Where in the data below does the word "bool" appear? Copy each line that holds it.

■ **Data provided**:
= = = = = = =
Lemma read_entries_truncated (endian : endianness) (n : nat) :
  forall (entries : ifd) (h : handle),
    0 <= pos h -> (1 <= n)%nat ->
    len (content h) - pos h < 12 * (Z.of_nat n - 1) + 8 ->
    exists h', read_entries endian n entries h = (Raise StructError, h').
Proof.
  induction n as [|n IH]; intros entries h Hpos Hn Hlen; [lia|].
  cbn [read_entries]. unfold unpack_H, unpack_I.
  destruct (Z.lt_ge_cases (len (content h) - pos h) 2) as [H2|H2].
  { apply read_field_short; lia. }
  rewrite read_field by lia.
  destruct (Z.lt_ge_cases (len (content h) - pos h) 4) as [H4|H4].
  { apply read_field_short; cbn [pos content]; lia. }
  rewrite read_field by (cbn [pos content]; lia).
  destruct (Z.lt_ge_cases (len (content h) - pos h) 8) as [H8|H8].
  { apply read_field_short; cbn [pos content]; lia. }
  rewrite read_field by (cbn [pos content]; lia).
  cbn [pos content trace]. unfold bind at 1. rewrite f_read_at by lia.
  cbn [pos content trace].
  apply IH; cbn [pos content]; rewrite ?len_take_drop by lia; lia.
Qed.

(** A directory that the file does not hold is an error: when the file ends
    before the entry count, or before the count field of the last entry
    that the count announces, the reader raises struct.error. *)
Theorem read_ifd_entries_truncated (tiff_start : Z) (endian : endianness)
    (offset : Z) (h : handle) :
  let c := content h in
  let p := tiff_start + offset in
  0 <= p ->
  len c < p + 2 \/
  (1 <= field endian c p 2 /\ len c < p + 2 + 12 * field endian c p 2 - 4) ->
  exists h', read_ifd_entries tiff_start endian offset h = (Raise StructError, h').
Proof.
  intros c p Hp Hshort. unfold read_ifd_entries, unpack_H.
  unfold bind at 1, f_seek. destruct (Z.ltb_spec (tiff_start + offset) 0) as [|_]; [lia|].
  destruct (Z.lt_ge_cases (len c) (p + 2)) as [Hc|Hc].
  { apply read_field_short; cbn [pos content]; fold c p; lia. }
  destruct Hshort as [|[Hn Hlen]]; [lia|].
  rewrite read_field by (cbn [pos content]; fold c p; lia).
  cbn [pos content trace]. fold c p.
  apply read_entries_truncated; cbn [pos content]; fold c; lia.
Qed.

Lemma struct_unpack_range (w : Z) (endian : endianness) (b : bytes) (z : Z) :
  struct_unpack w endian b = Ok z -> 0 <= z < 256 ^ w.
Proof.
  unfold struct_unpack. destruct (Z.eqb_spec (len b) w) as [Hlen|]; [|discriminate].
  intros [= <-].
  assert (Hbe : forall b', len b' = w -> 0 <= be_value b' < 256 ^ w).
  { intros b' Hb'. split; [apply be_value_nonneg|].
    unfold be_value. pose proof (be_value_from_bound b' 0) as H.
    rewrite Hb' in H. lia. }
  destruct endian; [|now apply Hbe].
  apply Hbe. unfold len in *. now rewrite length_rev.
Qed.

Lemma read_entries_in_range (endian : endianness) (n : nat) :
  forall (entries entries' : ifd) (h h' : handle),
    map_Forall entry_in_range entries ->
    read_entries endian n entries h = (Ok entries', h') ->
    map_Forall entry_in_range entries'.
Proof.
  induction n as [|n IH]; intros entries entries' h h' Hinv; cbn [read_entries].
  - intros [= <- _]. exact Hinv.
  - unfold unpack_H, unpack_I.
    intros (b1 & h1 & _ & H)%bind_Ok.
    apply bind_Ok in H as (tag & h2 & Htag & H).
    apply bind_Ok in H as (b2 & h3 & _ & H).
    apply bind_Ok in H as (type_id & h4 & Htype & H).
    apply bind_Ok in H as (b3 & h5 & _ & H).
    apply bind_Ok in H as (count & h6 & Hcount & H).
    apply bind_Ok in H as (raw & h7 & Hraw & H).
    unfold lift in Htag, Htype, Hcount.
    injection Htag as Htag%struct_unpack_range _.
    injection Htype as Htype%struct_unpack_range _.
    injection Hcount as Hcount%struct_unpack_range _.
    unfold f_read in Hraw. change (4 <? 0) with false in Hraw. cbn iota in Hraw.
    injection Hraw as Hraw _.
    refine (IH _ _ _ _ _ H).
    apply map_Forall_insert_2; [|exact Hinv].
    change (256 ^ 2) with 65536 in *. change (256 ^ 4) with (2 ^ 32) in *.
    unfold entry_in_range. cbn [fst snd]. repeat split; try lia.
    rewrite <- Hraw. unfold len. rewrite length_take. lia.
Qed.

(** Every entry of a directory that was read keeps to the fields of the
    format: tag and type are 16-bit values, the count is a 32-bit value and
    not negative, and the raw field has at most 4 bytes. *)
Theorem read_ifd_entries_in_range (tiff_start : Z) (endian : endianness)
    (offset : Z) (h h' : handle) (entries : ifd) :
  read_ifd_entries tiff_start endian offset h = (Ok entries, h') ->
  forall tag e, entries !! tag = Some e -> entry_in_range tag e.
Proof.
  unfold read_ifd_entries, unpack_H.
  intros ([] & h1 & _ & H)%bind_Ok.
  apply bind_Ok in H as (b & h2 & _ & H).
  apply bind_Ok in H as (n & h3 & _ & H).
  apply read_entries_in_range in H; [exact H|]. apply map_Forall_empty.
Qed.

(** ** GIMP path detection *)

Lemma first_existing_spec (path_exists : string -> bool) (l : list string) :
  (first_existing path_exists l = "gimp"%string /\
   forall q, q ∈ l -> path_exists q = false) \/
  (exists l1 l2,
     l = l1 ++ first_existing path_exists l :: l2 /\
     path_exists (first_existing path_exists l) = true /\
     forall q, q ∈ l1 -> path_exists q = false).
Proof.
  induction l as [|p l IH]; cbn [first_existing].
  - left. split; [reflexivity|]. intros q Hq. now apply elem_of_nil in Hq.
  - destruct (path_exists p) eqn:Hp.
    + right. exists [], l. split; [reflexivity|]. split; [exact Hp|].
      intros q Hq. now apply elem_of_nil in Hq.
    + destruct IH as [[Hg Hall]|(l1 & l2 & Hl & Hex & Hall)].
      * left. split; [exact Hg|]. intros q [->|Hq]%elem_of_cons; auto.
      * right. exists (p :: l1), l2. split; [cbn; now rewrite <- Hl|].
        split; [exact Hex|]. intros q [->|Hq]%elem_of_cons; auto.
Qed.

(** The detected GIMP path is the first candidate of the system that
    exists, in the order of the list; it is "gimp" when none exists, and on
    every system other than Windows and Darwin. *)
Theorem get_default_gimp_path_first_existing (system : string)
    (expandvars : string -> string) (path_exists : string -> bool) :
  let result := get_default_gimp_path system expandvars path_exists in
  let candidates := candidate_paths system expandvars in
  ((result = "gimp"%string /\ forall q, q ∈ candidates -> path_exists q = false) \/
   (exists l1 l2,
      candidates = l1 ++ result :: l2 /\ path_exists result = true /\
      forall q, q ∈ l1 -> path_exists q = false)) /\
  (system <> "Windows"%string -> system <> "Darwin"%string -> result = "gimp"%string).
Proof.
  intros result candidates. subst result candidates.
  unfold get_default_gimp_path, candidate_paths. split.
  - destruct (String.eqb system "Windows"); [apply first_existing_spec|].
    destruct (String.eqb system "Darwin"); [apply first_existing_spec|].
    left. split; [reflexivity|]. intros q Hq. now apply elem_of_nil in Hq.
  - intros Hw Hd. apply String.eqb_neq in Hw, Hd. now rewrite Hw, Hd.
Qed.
= = = = = = =
■ **Reply**:
Lemma first_existing_spec (path_exists : string -> bool) (l : list string) :
    (expandvars : string -> string) (path_exists : string -> bool) :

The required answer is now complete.